MatrixAI / js-db

Key-Value DB for TypeScript and JavaScript Applications
https://polykey.com
Apache License 2.0
5 stars 0 forks source link

Introduce Snapshot Isolation OCC to DBTransaction #18

Closed CMCDragonkai closed 2 years ago

CMCDragonkai commented 2 years ago

Description

This implements the snapshot isolation DB transaction.

This means DBTransaction will be automatically snapshot isolated, which means most locking will be unnecessary.

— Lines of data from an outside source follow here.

Inductive TableUpdate :=
  | AssignUuid (uuid : Uuid)
  | UpgradeFormatVersion (format_version : Z)
  | AddSchema (schema : Schema) (last_column_id : option Z)
  | SetCurrentSchema (schema_id : Z)
  | AddPartitionSpec (spec : PartitionSpec)
  | SetDefaultSpec (spec_id : Z)
  | AddSortOrder (sort_order : SortOrder)
  | SetDefaultSortOrder (sort_order_id : Z)
  | AddSnapshot (snapshot : Snapshot)
  | SetSnapshotRef (ref_name : string) (ref_type : SnapshotRefType) (snapshot_id : i64)
      (max_ref_age_ms max_snapshot_age_ms : option i64) (min_snapshots_to_keep : option Z)
  | RemoveSnapshotRef (ref_name : string)
  | RemoveSnapshots (snapshot_ids : list i64)
  | SetLocation (location : string)
  | SetProperties (updates : gmap string string)
  | RemoveProperties (removals : list string).

Record TableIdent := mkTableIdent { ti_namespace : list string; ti_name : string }.

Record CommitTableRequest := mkCommitTableRequest {
  ct_identifier : option TableIdent;
  ct_requirements : list UpdateRequirement;
  ct_updates : list TableUpdate
}.

Record CommitTableResponse := mkCommitTableResponse {
  cr_metadata_location : string;
  cr_metadata : Value
}.

(** ** Table pointers ([pointer.rs]) *)

Record SnapshotRef := mkSnapshotRef {
  sr_snapshot_id : i64;
  sr_ref_type : SnapshotRefType;
  sr_max_ref_age_ms : option i64;
  sr_max_snapshot_age_ms : option i64;
  sr_min_snapshots_to_keep : option Z
}.

Record PendingPointerUpdate := mkPendingPointerUpdate {
  pp_tx_id : string;
  pp_metadata_location : string;
  pp_snapshot_id : option i64;
  pp_last_sequence_number : i64;
  pp_prepared_at : DateTime
}.

Inductive UpdateSource :=
  | SourceArcoFlow (run_id task_id : string)
  | SourceIcebergRest (client_info principal : option string)
  | SourceAdminApi (user_id : string)
  | SourceUnknown.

Instead when performing a transaction, there's a chance for a ErrorDBTransactionConflict exception which means there was a write conflict with another transaction.

Users can then decide on their discretion to retry the operation if they need to (assuming any non-DB side-effects are idempotent, noops or can be compensated). This should reduce the amount of locking overhead we need to do in Polykey. We may bubble up the conflict exception to the user, so the user can re-run their command, or in some cases, in-code we will automatically perform a retry. The user in this case can be the PK client, or the another PK agent or the PK GUI.

There is still one situation where user/application locks are needed, and that's where there may be a write-skew. See snapshot isolation https://en.wikipedia.org/wiki/Snapshot_isolation for more details and also https://www.cockroachlabs.com/blog/what-write-skew-looks-like/.

In the future we may upgrade to SSI (serializable snapshot isolation) which will eliminate this write-skew possibility.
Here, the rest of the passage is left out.